━━━━━ Dataset records ━━━━━
(** In a vector sorted by name without equal neighbouring names every
    element has a name less than all names after it. *)
Lemma strictly_sorted v :
  Sorted follows v -> adjacent_find v = List.length v ->
  StronglySorted (fun a b => fsxs_less a b = true) v.
Proof.
  intros Hs Hn. apply Sorted_StronglySorted.
  { intros a b c. apply string_ltb_trans. }
  induction Hs as [| a v Hs IH Hd].
  - constructor.
  - destruct Hd as [| b v Hab].
    + repeat constructor.
    + apply no_adjacent_cons in Hn. destruct Hn as [Hne Hn].
      constructor; [ apply IH; exact Hn | ].
      constructor. unfold may_follow, fsxs_less in *.
      destruct (String.ltb (name_ a) (name_ b)) eqn:E; [ reflexivity | ].
      apply String.eqb_neq in Hne.
      exfalso. apply Hne. apply string_ltb_total; assumption.
Qed.

(** Such a vector is its only rearrangement that is sorted by name. *)
Lemma sorted_rearrangement_unique v :
  StronglySorted (fun a b => fsxs_less a b = true) v ->
  forall v', Permutation v' v -> Sorted follows v' -> v' = v.
Proof.
  induction 1 as [| x t Ht IH Hx]; intros v' Hp Hs.
  - apply Permutation_nil. apply Permutation_sym. exact Hp.
  - destruct v' as [| y t'].
    { apply Permutation_nil_cons in Hp. contradiction. }
    apply Sorted_StronglySorted in Hs;
      [ | intros a b c; apply follows_trans ].
    apply StronglySorted_inv in Hs. destruct Hs as [Hs' Hy].
    assert (Hyx : y = x).
    { assert (Hin1 : In y (x :: t))
        by (apply Permutation_in with (y :: t'); [ exact Hp | left; reflexivity ]).
      assert (Hin2 : In x (y :: t'))
        by (apply Permutation_in with (x :: t);
            [ apply Permutation_sym; exact Hp | left; reflexivity ]).
      destruct Hin1 as [-> | Hin1]; [ reflexivity | ].
      destruct Hin2 as [-> | Hin2]; [ reflexivity | ].
      rewrite Forall_forall in Hx, Hy.
      specialize (Hx y Hin1). specialize (Hy x Hin2).
      unfold may_follow in Hy. congruence. }
    subst y. f_equal. apply IH.
    + apply Permutation_cons_inv with x. exact Hp.
    + apply StronglySorted_Sorted. exact Hs'.
Qed.
(** * opt-parse: the command line option parser of [opt-parse.h]

  A shallow embedding of [class Opt] and of [Opt::parseCmdLine], and the
  properties of its contract.

  Layout:
  - [CString]: [strcmp] on token strings and the stream constants;
  - [OptParse]: the class [Opt], the scan of the option table and
    [parseCmdLine], over an arbitrary regular expression library
    (the code uses [std::regex], [std::regex_match] and [std::cmatch]);
  - the theorems on [parseCmdLine]. *)

From Stdlib Require Import ZArith List String Ascii Bool Lia PeanoNat Permutation.
Import ListNotations.

Set Implicit Arguments.

Local Open Scope list_scope.
Local Open Scope string_scope.
Local Open Scope Z_scope.

(* ================================================================== *)
(** ** C strings and streams *)

Module CString.

(** [strcmp]: zero when the two strings are equal, negative or positive
    after the first differing byte (compared as unsigned char).  Only the
    sign is fixed by the C standard; the code tests [== 0]. *)
Fixpoint strcmp (a b : string) : Z :=
  match a, b with
  | EmptyString, EmptyString => 0
  | EmptyString, String _ _ => -1
  | String _ _, EmptyString => 1
  | String c a', String d b' =>
      if Ascii.eqb c d then strcmp a' b'
      else if (N_of_ascii c <? N_of_ascii d)%N then -1 else 1
  end.

(** [std::endl] writes a newline (and flushes, which has no content here). *)
Definition endl : string := String (ascii_of_nat 10) EmptyString.

(** The character written [\t] in the source. *)
Definition tab : string := String (ascii_of_nat 9) EmptyString.

End CString.

Import CString.

(* ================================================================== *)
(** ** The class [Opt] and [parseCmdLine] *)

(** [std::cmatch]: the sub-matches of a successful match, [m[0]] the whole
    match and [m[i]] the i-th capture group; a group that took no part in
    the match is [None]. *)
Definition cmatch : Type := list (option string).

(** [typedef std::function<void(std::cmatch const&)> Handler]: a handler
    has no result; its effect is on the state owned by the caller (the
    variables captured by reference in the closures), of type [St]. *)
Definition Handler (St : Type) : Type := cmatch -> St -> St.

(** The regular expression library the code is written against. *)
Class RegexLib : Type := {
  (** [std::regex]: the compiled pattern. *)
  regex : Type;
  (** [std::regex(pattern)]; the constructor throws [std::regex_error] on
      an ill-formed pattern, which is [None] here. *)
  std_regex : string -> option regex;
  (** [std::regex_match(s, results, re)]: [Some results] when it returns
      [true] and has filled [results], [None] when it returns [false]. *)
  regex_match : string -> regex -> option cmatch
}.

Section OptParse.

Context {L : RegexLib}.
Variable St : Type.

(** The private members of [Opt]. *)
Record Opt : Type := mkOpt {
  r_ : regex;       (* regex to recognise the option *)
  help_ : string;   (* help string for this option *)
  h_ : Handler St   (* handler function to call if option present *)
}.

(** The constructor [Opt(pattern, help, handler)]. *)
Definition Opt_ctor (pattern help : string) (handler : Handler St) : option Opt :=
  match std_regex pattern with
  | Some r =>
      Some {| r_ := r;
              help_ := "  " ++ pattern ++ ":" ++ tab ++ help;
              h_ := handler |}
  | None => None
  end.

(** What a call of [parseCmdLine] can act on: the caller's state (through
    the handlers), the text it writes to [std::cout] and to [std::cerr],
    and the sequence of handler calls it has made: the position in the
    table of the descriptor whose handler is called and the match results
    passed to it. *)
Record World : Type := mkWorld {
  user : St;
  cout : string;
  cerr : string;
  calls : list (nat * cmatch)
}.

(** [std::cout << text] *)
Definition put_cout (text : string) (w : World) : World :=
  {| user := user w; cout := cout w ++ text; cerr := cerr w; calls := calls w |}.

(** [std::cerr << text] *)
Definition put_cerr (text : string) (w : World) : World :=
  {| user := user w; cout := cout w; cerr := cerr w ++ text; calls := calls w |}.

(** [next->h_(results)], [next] at position [pos] of the table. *)
Definition invoke (pos : nat) (o : Opt) (results : cmatch) (w : World) : World :=
  {| user := h_ o results (user w);
     cout := cout w;
     cerr := cerr w;
     calls := (calls w ++ [(pos, results)])%list |}.

(** The inner loop:
<<
      bool found = false;
      auto next = opts.begin();
      while( !found && next != opts.end() ) { ... }
>>
    [next] is the part of the table from the iterator to [opts.end()] and
    [pos] the distance of the iterator from [opts.begin()].  The result is
    the final value of [found]. *)
Fixpoint scan (arg : string) (next : list Opt) (pos : nat) (w : World)
  : bool * World :=
  match next with
  | [] => (false, w)
  | o :: rest =>
      match regex_match arg (r_ o) with
      | Some results => (true, invoke pos o results w)
      | None => scan arg rest (S pos) w
      end
  end.
(** Lines 695-708 and 720-729: the update, whose failure is only printed. *)
Definition update_tier (b : Billing) (fields : list (string * json)) (email : json)
  : list WebhookCall :=
  if supabase_configured b then
    match update_profile b fields email with
    | Ok _ => [UpdateProfile fields email]
    | Err _ => [UpdateProfile fields email]
    end
  else [].

(** [event["data"]["object"]] *)
Definition event_object (event : json) : result json :=
  data ← py_getitem event "data"; py_getitem data "object".

(** Line 691 *)
Definition session_email (session : json) : option json :=
  match py_get session "customer_email" JNull with
  | None => None
  | Some email =>
      if py_truthy email then Some email
      else match py_get session "customer_details" (JDict ∅) with
           | None => None
           | Some details => py_get details "email" JNull
           end
  end.

(** Lines 689-708 *)
Definition checkout_completed (b : Billing) (event : json)
  : list WebhookCall * WebhookAnswer :=
  match event_object event with
  | Err e => ([], Raised e)
  | Ok session =>
      match session_email session with
      | None => ([], RaisedAttributeError)
      | Some customer_email =>
          if py_truthy customer_email
          then (update_tier b pro_fields customer_email, Received)
          else ([], Received)
      end
  end.

(** Lines 717-731: everything after [stripe.Customer.retrieve] is inside the
    [try], so a failure there ends the handling quietly. *)
Definition downgrade_customer (b : Billing) (customer_id : json) : list WebhookCall :=
  RetrieveCustomer customer_id ::
  match retrieve_customer b customer_id with
  | Err _ => []
  | Ok customer =>
      match py_get customer "email" JNull with
      | None => []
      | Some customer_email =>
          if py_truthy customer_email
          then update_tier b free_fields customer_email
          else []
      end
  end.

(** Lines 710-731 *)
Definition subscription_deleted (b : Billing) (event : json)
  : list WebhookCall * WebhookAnswer :=
  match event_object event with
  | Err e => ([], Raised e)
  | Ok subscription =>
      match py_get subscription "customer" JNull with
      | None => ([], RaisedAttributeError)
      | Some customer_id =>
          if py_truthy customer_id
          then (downgrade_customer b customer_id, Received)
          else ([], Received)
      end
  end.

(** Lines 688-733 *)
Definition handle_event (b : Billing) (event : json) : list WebhookCall * WebhookAnswer :=
  match py_getitem event "type" with
  | Err e => ([], Raised e)
  | Ok type =>
      if py_eqb type (JStr "checkout.session.completed") then checkout_completed b event
      else if py_eqb type (JStr "customer.subscription.deleted") then subscription_deleted b event
      else ([], Received)
  end.

Definition secret_set (b : Billing) : option string :=
  match STRIPE_WEBHOOK_SECRET b with
  | Some s => if String.eqb s "" then None else Some s
  | None => None
  end.

(** Lines 665-734 *)
Definition stripe_webhook (b : Billing) (payload : string) (stripe_signature : option string)
  : list WebhookCall * WebhookAnswer :=
  match secret_set b with
  | None => ([], Raised (HTTPException 500 (Msg "Stripe webhook secret not configured")))
  | Some secret =>
      match construct_event b payload stripe_signature secret with
      | InvalidPayload e => ([], Raised (HTTPException 400 (Fmt "Invalid payload: " e)))
      | InvalidSignature e => ([], Raised (HTTPException 400 (Fmt "Invalid signature: " e)))
      | ConstructRaised e => ([], Raised e)
      | Verified event => handle_event b event
      end
  end.

(* ===================================================================== *)
(** ** [get_example_stats]: counts by object type *)
(* ===================================================================== *)

Record ExampleStats := {
  totalExamples : nat;
  byObjectType : list (json * Z);
  coverageHeatmap : option (list json);
  lastUpdated : string;
}.

(** [by_type[key] = by_type.get(key, 0) + 1] on a dict that keeps its keys
    in insertion order. *)
Fixpoint bump (key : json) (counts : list (json * Z)) : list (json * Z) :=
  match counts with
  | [] => [(key, 1%Z)]
  | (k, n) :: rest =>
      if py_eqb k key then (k, (n + 1)%Z) :: rest else (k, n) :: bump key rest
  end.

(** Lines 545-548: one step of the counting loop. *)
Definition count_row (by_type : list (json * Z)) (row : json) : result (list (json * Z)) :=
  obj_type ← py_getitem row "object_type";
  if py_hashable obj_type then Ok (bump obj_type by_type) else Err TypeError.

Section Stats.
(** Lines 550-566, the grid of the coverage heat map, and the clock. *)
Variable heatmap_of : list json -> result (list json).
Variable now : string.

(** Lines 535-580.  [supabase] is [None] when Supabase is not configured,
    otherwise the outcome of the query. *)
Definition get_example_stats (supabase : option (result (list json)))
  : result ExampleStats :=
  match supabase with
  | None =>
      Ok {| totalExamples := 0; byObjectType := [];
            coverageHeatmap := None; lastUpdated := now |}
  | Some query =>
      try_except
        (data ← query;
         by_type ← foldM count_row [] data;
         heatmap ← heatmap_of data;
         Ok {| totalExamples := length data; byObjectType := by_type;
               coverageHeatmap := Some heatmap; lastUpdated := now |})
        (fun e => Err (HTTPException 500 (Fmt "Failed to get stats: " e)))
  end.
End Stats.

(* ===================================================================== *)
(** ** Specification-level helpers and test data *)
(* ===================================================================== *)

(** The table [convert_to_parquet] builds for a batch. *)
Definition convert_episodes_table `{RT : Runtime} (eps : list Episode) : result Table :=
  rows ← convert_loop eps; convert_table rows.

(** A runtime for the examples: no string parses as a number, a set iterates
    from its newest element, pyarrow infers a type for every list and the
    writer emits the Parquet magic number only. *)
Definition test_runtime : Runtime := {|
  float_of_str := fun _ => None;
  set_iter := reverse;
  set_iter_perm := fun s => reverse_Permutation s;
  pa_infer := fun _ => true;
  pq_write_table := fun _ => Ok ["P"; "A"; "R"; "1"]%byte;
|}.

Definition zeros6 : json := JList (replicate 6 (JInt 0)).

Definition frame_of (state action : json) : gmap string json :=
  <["action" := JDict (<["jointPositions" := action]> ∅)]>
    (<["observation" := JDict (<["jointPositions" := state]> ∅)]> ∅).

(** The scenario of the specification: one episode of three frames without
    timestamps, six joints, one language instruction. *)
Definition cube_episode : Episode :=
  {| episodeIndex := 0;
     frames := replicate 3 (frame_of zeros6
                 (JList (JFloat 0x1.999999999999ap-4 :: replicate 5 (JInt 0))));
     metadata := <["languageInstruction" := JStr "pick up the cube"]> ∅ |}.

Definition so100 : DatasetMetadata :=
  {| robotType := "so-100"; totalFrames := 3; totalEpisodes := 1; fps := 50;
     features := ∅ |}.

Definition request_of (eps : list Episode) : UploadRequest :=
  {| episodes := eps; request_metadata := so100; hfToken := "hf_token";
     repoName := "cubes"; isPrivate := true; description := None |}.

(** A second episode with no language instruction and a frame that carries
    its own timestamp and only target positions. *)
Definition target_frame : gmap string json :=
  <["timestamp" := JFloat 2.5]>
    (<["action" := JDict (<["targetPositions" := zeros6]> ∅)]>
       (<["observation" := JDict (<["jointPositions" := zeros6]> ∅)]> ∅)).

Definition target_episode : Episode :=
  {| episodeIndex := 1; frames := [target_frame]; metadata := ∅ |}.

(** An episode whose second frame has a five-element action. *)
Definition ragged_episode : Episode :=
  {| episodeIndex := 0;
     frames := [frame_of zeros6 zeros6;
                frame_of zeros6 (JList (replicate 5 (JInt 0)))];
     metadata := ∅ |}.

Definition test_hub : HfApi :=
  {| whoami := fun _ => Ok "alice";
     create_repo := fun _ _ => Ok ();
     upload_folder := fun _ _ => Ok () |}.

(** The rows of one episode, in frame order. *)
Definition episode_rows (episode : Episode) : result (list (gmap string json)) :=
  mapR (fun '(frame_idx, frame) => project_row_upload (episodeIndex episode) frame_idx frame)
       (enumerate (frames episode)).

Definition episode_meta (episode : Episode) : EpisodeMeta :=
  {| em_episode_index := episodeIndex episode;
     em_tasks := [episode_task episode];
     em_length := length (frames episode) |}.

(** What a frame offers for the two vector fields. *)
Definition frame_state (frame : gmap string json) : option json :=
  match dict_get frame "observation" (JDict ∅) with
  | JDict obs => obs !! "jointPositions"
  | _ => None
  end.

Definition frame_action_upload (frame : gmap string json) : option json :=
  match dict_get frame "action" (JDict ∅) with
  | JDict action =>
      match action !! "jointPositions" with
      | Some v => Some v
      | None => action !! "targetPositions"
      end
  | _ => None
  end.

Definition frame_action_convert (frame : gmap string json) : option json :=
  match dict_get frame "action" (JDict ∅) with
  | JDict action => action !! "jointPositions"
  | _ => None
  end.

(* ===================================================================== *)
(** ** Loops, maps and binds *)
(* ===================================================================== *)

Ltac case_bind H :=
  match type of H with
  | context [mbind _ ?m] =>
      let E := fresh "E" in
      destruct m eqn:E; simpl in H; try discriminate H
  | context [match ?m with Ok _ => _ | Err _ => _ end] =>
      let E := fresh "E" in
      destruct m eqn:E; simpl in H; try discriminate H
  end.

Lemma bind_Ok_inv {A B} (m : result A) (f : A -> result B) (b : B) :
  m ≫= f = Ok b -> exists a, m = Ok a /\ f a = Ok b.
Proof. destruct m as [a|e]; simpl; [eauto | discriminate]. Qed.

Lemma foldM_cons {S A} (f : S -> A -> result S) s x l :
  foldM f s (x :: l) = s' ← f s x; foldM f s' l.
Proof. reflexivity. Qed.

Ltac inv_binds :=
  repeat match goal with
  | H : mbind _ _ = Ok _ |- _ =>
      let a := fresh "a" in
      let E := fresh "E" in
      apply bind_Ok_inv in H as (a & E & H); cbv beta iota in E, H
  | H : Ok _ = Ok _ |- _ => injection H as H
  end.

Lemma mapR_cons {A B} (f : A -> result B) x l :
  mapR f (x :: l) = y ← f x; ys ← mapR f l; Ok (y :: ys).
Proof. reflexivity. Qed.

Lemma mapR_Forall2 {A B} (f : A -> result B) l ys :
  mapR f l = Ok ys <-> Forall2 (fun x y => f x = Ok y) l ys.
Proof.
  revert ys. induction l as [|x l IH]; intros ys.
  - simpl. split.
    + intros [= <-]. constructor.
    + intros H. inversion H. reflexivity.
  - rewrite mapR_cons. split.
    + intros H. case_bind H. case_bind H. injection H as <-.
      constructor; [assumption | by apply IH].
    + intros H. inversion H as [|? y ? ys' Hx Hl]; subst.
      rewrite Hx. simpl. apply IH in Hl. rewrite Hl. reflexivity.
Qed.

Lemma mapR_length {A B} (f : A -> result B) l ys :
  mapR f l = Ok ys -> length ys = length l.
Proof. intros H%mapR_Forall2. symmetry. by eapply Forall2_length. Qed.

Lemma mapR_ext_Forall {A B} (f g : A -> result B) l :
  Forall (fun x => f x = g x) l -> mapR f l = mapR g l.
Proof.
  induction 1 as [|x l Hx _ IH]; [reflexivity|].
  rewrite !mapR_cons, Hx, IH. reflexivity.
Qed.

Lemma mapR_map {A B C} (g : A -> B) (f : B -> result C) l :
  mapR f (map g l) = mapR (fun x => f (g x)) l.
Proof.
  induction l as [|x l IH]; [reflexivity|].
  simpl map. rewrite !mapR_cons, IH. reflexivity.
Qed.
━━━━━
* **What you have to do**
Please reproduce the lines from the line with "(** [std::regex(pattern)]; the" to the line with "Record Opt : Type", both ends included, exactly as they appear above.

* **Solution for this task**
  (** [std::regex(pattern)]; the constructor throws [std::regex_error] on
      an ill-formed pattern, which is [None] here. *)
  std_regex : string -> option regex;
  (** [std::regex_match(s, results, re)]: [Some results] when it returns
      [true] and has filled [results], [None] when it returns [false]. *)
  regex_match : string -> regex -> option cmatch
}.

Section OptParse.

Context {L : RegexLib}.
Variable St : Type.

(** The private members of [Opt]. *)
Record Opt : Type := mkOpt {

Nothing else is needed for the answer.